In 2011 at the Sixth Session of the UNESCO Intergovernmental Committee for the Safeguarding of the Intangible Cultural Heritage, Al Sadu in the United Arab Emirates was inscribed on the List of Intangible Cultural Heritage in Need of Urgent Safeguarding.

Al Sadu weaving is not just a practice to create and design things. It is also used as a social gathering and a way to bring together communities and gather around and enjoy each others company. These gatherings make Al Sadu a symbolical and meaningful element that is placed in every household and moves to each generation as they learn new ways to pattern make and use it in majlis areas or living room areas where social gatherings take place.

== Al Sadu in Qatar ==
Like their neighbouring countries, Sadu weaving is a labour-intensive handicraft. This form ancient weaving practiced by bedouin women is important for survival as bait alshaar is what was used for sheltering and privacy within the Qatari desert. Traditionally, nomadic people obtained most of the raw materials from their flocks: fibres were made of sheep wool or camel or goat hair. They raised livestock close to where they live and removed their fur to wove sadu. The short fibres were combed and teased, before spinning them to create a continuous yarn. Women of all ages could often be found spinning throughout the day, as they carried out other daily activities, such as herding, or cooking. Al-Sadu weaving is distinguished by its technique, in which long and narrow strips of cloth, sometimes up to 7 metres, are woven individually on a horizontal ground loom. The bands are then sewn together to create a large canvas. It was common for these designs to reflect the desert environment. Symbols represented the stars, meteorological phenomena, or sand dunes, desert plants or animals. Weavers also depicted the jewellery and face decorations that women of the tribe wore to represent not only their beauty, but also the tribe’s wealth.

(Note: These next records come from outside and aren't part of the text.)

(* ===== verification/FalWit.v ===== *)
(** The flash abstraction layer: devices in memory, on which the hypotheses of
    the theorems hold, and a key-value database on one of their partitions. *)
From S2P Require Import Prelude FdbDef Status FlashIO FlashSpec Mount FileIO FileSpec Disk Fal FalSpec FalThm FalInit FalTable.
From S2P Require Import KvDef KvRead KvWrite KvApi KvRing KvCacheSpec KvThm KvState KvTriple KvMap KvBoot KvDefault KvFormat KvBlank KvWit.

#[local] Existing Instance zeros.

(** ** Devices in memory *)

#[local] Notation ram := (gmap nat (list Z)).

Definition pad_name (s : string) : list Z :=
  let b := c_string s in b ++ replicate (24 - length b) 0.

Definition ram_dev : fal_flash_dev := FlashDev (pad_name "ram0") 0 1024 256 false 1.

Definition ram_access {A} (k : nat) (a n : Z) (bad : A) (good : list Z -> A * list Z) : M ram A :=
  fun w => match w !! k with
           | Some m => if (0 <=? a) && (a + n <=? len m) then let '(r, m') := good m in Done (r, <[k := m']> w)
                       else Done (bad, w)
           | None => Done (bad, w)
           end.

#[local] Instance ram_driver : FlashDriver ram := {|
  ops_init := fun _ => mret 0;
  ops_read := fun k a b => ram_access k a (len b) (-1, b) (fun m => ((len b, slice m a (len b)), m));
  ops_write := fun k a d => ram_access k a (len d) (-1) (fun m => (len d, splice m a d));
  ops_erase := fun k a n => ram_access k a n (-1) (fun m => (n, splice m a (replicate (Z.to_nat n) 255)));
  fal_malloc := fun _ => mret true;
|}.

Section laws.
Context {CF : FalConfig} (Hdevs : FAL_FLASH_DEV_TABLE = [ram_dev]).

Definition ram_holds (w : ram) (k : nat) (m : list Z) : Prop :=
  w !! k = Some m /\ k = 0%nat /\ len m = 1024 /\ bytes m.

Lemma wp_ram_access {A} w k m a n (bad : A) good Q :
  ram_holds w k m -> 0 <= a -> a + n <= len m ->
  Q (fst (good m)) (<[k := snd (good m)]> w) -> wp (ram_access k a n bad good) Q w.
Proof.
  intros (Hk & _) Ha Hn HQ. unfold wp, ram_access. rewrite Hk.
  rewrite (proj2 (Z.leb_le 0 a)), (proj2 (Z.leb_le _ _)) by lia. cbn. by destruct (good m).
Qed.

Lemma ram_other w k m j m' : j <> k -> ram_holds w j m' -> ram_holds (<[k := m]> w) j m'.
Proof. intros Hj (H & ? & ? & ?). split; [by rewrite lookup_insert_ne|done]. Qed.

Program Definition ram_laws : FlashLaws ram := {| dev_holds := ram_holds |}.
Next Obligation. intros w k m (_ & -> & Hl & _). exists ram_dev. by rewrite Hdevs. Qed.
Next Obligation. intros w k m m' (H & _) (H' & _). congruence. Qed.
Next Obligation. by intros w k m (_ & _ & _ & Hb). Qed.
Next Obligation. intros w k. by apply wp_ret. Qed.
Next Obligation.
  intros w k m a b Hm Ha Hb. eapply wp_ram_access; [exact Hm|done|done|]. cbn. destruct Hm as (Hm & _).
  rewrite insert_id by done. pose proof (len_nonneg b). by split_and!.
Qed.
Next Obligation.
  intros w k m a d Hm Ha Hd Hb _. eapply wp_ram_access; [exact Hm|done|done|]. cbn. destruct Hm as (Hm & -> & Hl & Hby).
  split_and!; [apply len_nonneg| |intros; by apply ram_other]. split_and!; [by rewrite lookup_insert_eq|done| |].
  - by rewrite len_splice.
  - by apply bytes_splice.
Qed.
Next Obligation.
  intros w k m dev a n Hm _ Ha Hn Hl _ _. eapply wp_ram_access; [exact Hm|done|done|]. cbn. destruct Hm as (Hm & -> & Hlm & Hby).
  split_and!; [done| |intros; by apply ram_other]. split_and!; [by rewrite lookup_insert_eq|done| |].
  - by rewrite len_splice.
  - apply bytes_splice; [done|]. by apply Forall_replicate.
Qed.

Lemma ram_memory : memory (FL := ram_laws).
Proof. intros n w. apply wp_ret. split; [done|apply keeps_devices_refl]. Qed.
End laws.

(** ** A table in the configuration *)

Definition ram_part (nm : string) (off n : Z) : fal_partition :=
  FalPartition FAL_PART_MAGIC_WORD (pad_name nm) (pad_name "ram0") off n 0.
Definition ram_parts : list fal_partition := [ram_part "kv" 0 512; ram_part "ts" 512 512].

Definition cfg_static : FalConfig := {|
  FAL_DEBUG := true;
  FAL_FLASH_DEV_TABLE := [ram_dev];
  FAL_PART_HAS_TABLE_CFG := true;
  FAL_PART_TABLE := ram_parts;
  FAL_PART_TABLE_FLASH_DEV_NAME := [];
  FAL_PART_TABLE_END_OFFSET := 0;
|}.

(** The table on the flash: the first entry at 880, the second below it. *)
Definition enc_partition (p : fal_partition) : list Z :=
  le_bytes 4 (part_magic p) ++ part_name p ++ part_flash_name p ++ le_bytes 4 0 ++
  le_bytes 8 (part_offset p) ++ le_bytes 8 (part_len p) ++ le_bytes 4 (part_reserved p) ++ le_bytes 4 0.
Definition ram_table : list Z :=
  replicate 800 255 ++ enc_partition (ram_part "ts" 256 256) ++ enc_partition (ram_part "kv" 0 256) ++ replicate 64 255.
Definition ram_found : list fal_partition := [ram_part "kv" 0 256; ram_part "ts" 256 256].

Definition cfg_flash : FalConfig := {|
  FAL_DEBUG := true;
  FAL_FLASH_DEV_TABLE := [ram_dev];
  FAL_PART_HAS_TABLE_CFG := false;
  FAL_PART_TABLE := [];
  FAL_PART_TABLE_FLASH_DEV_NAME := c_string "ram0";
  FAL_PART_TABLE_END_OFFSET := 1000;
|}.

Section parts.
Context (cf : FalConfig) (Hdevs : @FAL_FLASH_DEV_TABLE cf = [ram_dev]) (n : Z) (Hn : n = 256 \/ n = 512).
#[local] Existing Instance cf.
#[local] Instance laws_of : FlashLaws ram := ram_laws Hdevs.

Definition two_parts : list fal_partition := [ram_part "kv" 0 n; ram_part "ts" n n].

Lemma ram_layout : layout two_parts [0%nat; 0%nat].
Proof.
  split; [done|..].
  - intros [|[|p]] part k dev Hp Hk Hd; try done; injection Hp as <-; injection Hk as <-; rewrite Hdevs in Hd;
      injection Hd as <-; (split; cbn; unfold NO_WRAP; [lia..|by destruct Hn; subst n]).
  - intros [|[|p]] [|[|q]] part part' k Hne Hp Hq _ _; try done; injection Hp as <-; injection Hq as <-; cbn; lia.
Qed.

Lemma ram_on_devices : on_devices two_parts [0%nat; 0%nat].
Proof.
  split; [done|]. intros [|[|p]] part k Hp Hk; try done; injection Hp as <-; injection Hk as <-;
    (split; [unfold device_of; rewrite Hdevs; vm_compute; reflexivity|exists ram_dev; rewrite Hdevs; split; [done|cbn; lia]]).
Qed.

Lemma ram_contents w m :
  ram_holds w 0 m -> contents w two_parts [0%nat; 0%nat] [slice m 0 n; slice m n n].
Proof.
  intros Hm. split; [done|]. intros [|[|p]] part k x Hp Hk Hx; try done; injection Hp as <-; injection Hk as <-;
    injection Hx as <-; by exists m.
Qed.
End parts.

(** A device of erased bytes. *)
Definition ram_blank : ram := {[ 0%nat := replicate 1024 255 ]}.
Lemma ram_blank_holds : ram_holds ram_blank 0 (replicate 1024 255).
Proof. split_and!; [done|done|vm_compute; reflexivity|by apply Forall_replicate]. Qed.
Lemma ram_table_holds : ram_holds {[ 0%nat := ram_table ]} 0 ram_table.
Proof. split_and!; [done|done|vm_compute; reflexivity|apply Disk.bytes_check; vm_compute; reflexivity]. Qed.

Section static.
#[local] Existing Instance cfg_static.
#[local] Instance laws_static : FlashLaws ram := ram_laws (CF := cfg_static) eq_refl.

Definition ram_ms : list (list Z) := [replicate 512 255; replicate 512 255].

Lemma ram_init : wp fal_init (fun r f' => r = 2 /\ parts_hold ram_parts [0%nat; 0%nat] f' ram_ms) (fal_start ram_blank).
Proof.
  eapply wp_mono; [apply (wp_init_static ram_blank [0%nat; 0%nat] ram_ms); [done|done|..]|by intros].
  - by apply (ram_layout cfg_static eq_refl 512); right.
  - exact (ram_on_devices cfg_static eq_refl 512 (or_intror eq_refl)).
  - apply (ram_contents cfg_static eq_refl 512 ram_blank (replicate 1024 255)), ram_blank_holds.
Qed.

(** The layer after its initialisation. *)
Definition ram_fal : fal ram :=
  Fal true (Some ram_parts) (Some [CacheDev 0; CacheDev 0]) true 2 true ram_blank.

Lemma ram_parts_hold : parts_hold ram_parts [0%nat; 0%nat] ram_fal ram_ms.
Proof.
  split; try done; [exact (ram_layout cfg_static eq_refl 512 (or_intror eq_refl))|].
  apply (ram_contents cfg_static eq_refl 512 ram_blank (replicate 1024 255)), ram_blank_holds.
Qed.

Definition ram_ops : list part_op := [PWrite 0 3 [1; 2]; PRead 1 511 [0; 0]; PErase 1 0 256; PRead 0 3 [0; 0]].

Lemma partitions_refine_witness :
  wp (part_run ram_ops) (fun rs f' =>
    rs = [(true, []); (false, [0; 0]); (true, []); (true, [1; 2])] /\
    parts_hold ram_parts [0%nat; 0%nat] f' (snd (part_steps ram_ops ram_ms))) ram_fal.
Proof.
  eapply wp_mono.
  - apply (partitions_refine ram_parts [0%nat; 0%nat] ram_fal ram_ms ram_ops ram_parts_hold).
    split; [|split; [|split; [|split; [|done]]]].
    + exists (replicate 512 255). split_and!; [done..|]. intros _. split; [by apply Disk.bytes_check|vm_compute; reflexivity].
    + exists (replicate 512 255). by split_and!.
    + eexists. split; [vm_compute; reflexivity|]. split_and!; [done..|]. intros _ k dev [= <-] [= <-]. done.
    + eexists. split; [vm_compute; reflexivity|]. by split_and!.
  - cbn beta. intros rs f' [-> H]. split; [vm_compute; reflexivity|exact H].
Defined.

(** A database that is not yet open. *)
Definition ram_db : fdb_db (fal ram) :=
  FdbDb (Geom "" storage_none 256 0 false) (Io [] [] 0 (fal_start ram_blank)) FDB_DB_TYPE_KV 0 false false true true [] 0.

Definition ram_geom : geom := Geom "env" (storage_part 0) 256 512 false.

Lemma ram_geom_ok : geom_ok ram_geom.
Proof. split; cbn; (lia || done). Qed.

Lemma partition_opens_witness :
  exists db', opens "env" "kv" FDB_DB_TYPE_KV 0 ram_db db' (replicate 512 255) /\ geo db' = ram_geom /\
    fal_holds_with ram_geom (dbio db') (replicate 512 255) 0 ram_parts [0%nat; 0%nat] ram_ms.
Proof.
  apply (partition_opens "env" "kv" FDB_DB_TYPE_KV 0 ram_db ram_parts [0%nat; 0%nat] ram_ms 0 (ram_part "kv" 0 512) 0 ram_dev);
    try reflexivity; [|exact ram_geom_ok].
  eapply wp_mono; [exact ram_init|]. by intros r f' [_ H].
Defined.

(** A key-value database on the partition: opening it formats the partition. *)
Definition ram_kvdb : fdb_kvdb (fal ram) :=
  FdbKvdb ram_db [] false false no_kv zero_sec false (replicate 64 (KvCacheNode 0 0 0)) (replicate 8 zero_sec) 0.

Lemma ram_opens type :
  exists db', opens "env" "kv" type 0 ram_db db' (replicate 512 255) /\ geo db' = ram_geom.
Proof.
  apply opens_of_wp; [done|]. eapply wp_mono.
  - apply (wp_open_partition "env" "kv" type 0 ram_db ram_parts [0%nat; 0%nat] ram_ms 0 (ram_part "kv" 0 512) 0 ram_dev
             (replicate 512 255)); try reflexivity; [|exact ram_geom_ok].
    eapply wp_mono; [exact ram_init|]. by intros r f' [_ H].
  - cbn beta. intros r db' (-> & Hn & Hg & Hh). split_and!; try done. unfold db_holds. rewrite Hg. by eexists _, _, _, _.
Qed.

(** In a file without default values, and on the partition with two. *)
Lemma kv_init_formats_witness :
  wp (fdb_kvdb_init (KB := false) 1 "env" "/d" None 0) (fun r d' =>
    r = FDB_NO_ERR /\ kv_rep kgeom (name_of 2) d' ∅) (kdb_closed kblank) /\
  wp (fdb_kvdb_init (KB := false) 1 "env" "kv" (Some kdefs) 0) (fun r d' =>
    r = FDB_NO_ERR /\ kv_rep ram_geom (name_of 2) d' {[ [99; 100] := [55; 56]; [101; 102] := [1; 2] ]}) ram_kvdb.
Proof.
  split.
  - eapply wp_mono.
    + apply (kv_init_formats (KB := false) (name_of 2) (name_of_set 2 ltac:(done)) 1 "env" "/d" None 0 (kdb_closed kblank)
               (mounted "env" "/d" FDB_DB_TYPE_KV 0 (parent (kdb_closed kblank))) kblank);
        [|reflexivity..| |right; apply kzero|reflexivity|by split; constructor|reflexivity|lia|].
      * apply mountable_opens, kmountable; [vm_compute; reflexivity|apply Disk.bytes_check; vm_compute; reflexivity].
      * apply Forall_replicate. unfold active_ok. cbn. lia.
      * intros [|[|k]] Hk; [vm_compute; discriminate..|]. vm_compute in Hk. lia.
    + cbn beta. intros r d' (-> & mp & Hd' & Hm & _). split; [done|].
      assert (mp = ∅) as -> by (by apply (anti_symm (⊆)); [|apply map_empty_subseteq]). exact Hd'.
  - destruct (ram_opens FDB_DB_TYPE_KV) as (db & Ho & Hg). rewrite <- Hg. eapply wp_mono.
    + apply (kv_init_formats (KB := false) (name_of 2) (name_of_set 2 ltac:(done)) 1 "env" "kv" (Some kdefs) 0 ram_kvdb db (replicate 512 255));
        try done.
      * apply Forall_replicate. unfold active_ok. cbn. lia.
      * right. exists 0%nat, zero_sec. by split_and!.
      * exact kdefs_ok.
      * lia.
      * rewrite Hg. intros [|[|k]] Hk; [vm_compute; discriminate..|]. vm_compute in Hk. lia.
    + cbn beta. intros r d' (-> & mp & Hd' & Hm). split; [done|]. rewrite <- (kdefs_all mp); [exact Hd'|].
      by rewrite Hg in Hm.
Defined.
End static.

(** ** A table on the flash *)

Section flash.
#[local] Existing Instance cfg_flash.
#[local] Instance laws_flash : FlashLaws ram := ram_laws (CF := cfg_flash) eq_refl.

Lemma ram_table_on : table_on ram_table 1000 880 ram_found.
Proof.
  assert (forall a n, forallb (fun i => negb (le32_at ram_table (a + Z.of_nat i) =? FAL_PART_MAGIC_WORD)) (seq 0 n) = true ->
    forall x, a <= x < a + Z.of_nat n -> le32_at ram_table x <> FAL_PART_MAGIC_WORD) as Hnone.
  { intros a n H x Hx. rewrite forallb_forall in H. specialize (H (Z.to_nat (x - a))).
    replace (a + Z.of_nat (Z.to_nat (x - a))) with x in H by lia. intros E. rewrite E in H.
    discriminate H. apply in_seq. lia. }
  assert (len ram_table = 1024) as Hl by (vm_compute; reflexivity). split.
  - lia.
  - rewrite Hl. unfold SIZEOF_PARTITION. lia.
  - cbn. unfold SIZEOF_PARTITION. lia.
  - cbn. unfold SIZEOF_PARTITION. lia.
  - intros x Hx Hx'. apply (Hnone 881 116%nat); [vm_compute; reflexivity|lia].
  - intros x Hx. apply (Hnone 820 60%nat); [vm_compute; reflexivity|lia].
  - intros [|[|i]] p Hp; try done; injection Hp as <-; split; vm_compute; reflexivity.
  - vm_compute. discriminate.
Qed.

Lemma fal_init_finds_table_witness :
  wp fal_init (fun r f' => r = 2 /\
    parts_hold ram_found [0%nat; 0%nat] f' [slice ram_table 0 256; slice ram_table 256 256])
    (fal_start {[ 0%nat := ram_table ]}).
Proof.
  apply (fal_init_finds_table {[ 0%nat := ram_table ]} 0 ram_dev ram_table 880 ram_found [0%nat; 0%nat]
           [slice ram_table 0 256; slice ram_table 256 256]).
  - reflexivity.
  - apply ram_memory.
  - vm_compute. reflexivity.
  - reflexivity.
  - apply ram_table_holds.
  - exact ram_table_on.
  - exact (ram_layout cfg_flash eq_refl 256 (or_introl eq_refl)).
  - exact (ram_on_devices cfg_flash eq_refl 256 (or_introl eq_refl)).
  - apply (ram_contents cfg_flash eq_refl 256 {[ 0%nat := ram_table ]} ram_table), ram_table_holds.
Defined.
End flash.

In 2021, Embrace Doha an independent cultural house located in Souq Al Wakrah curated two private galleries dedicated to telling the story of Sadu from the prospective of the last few local Sadu weavers left in the country. The aim of their work is to bring attention to the urgency of safeguarding the intangible heritage of Sadu weaving to ensure the continuity and preservation efforts for the wider community.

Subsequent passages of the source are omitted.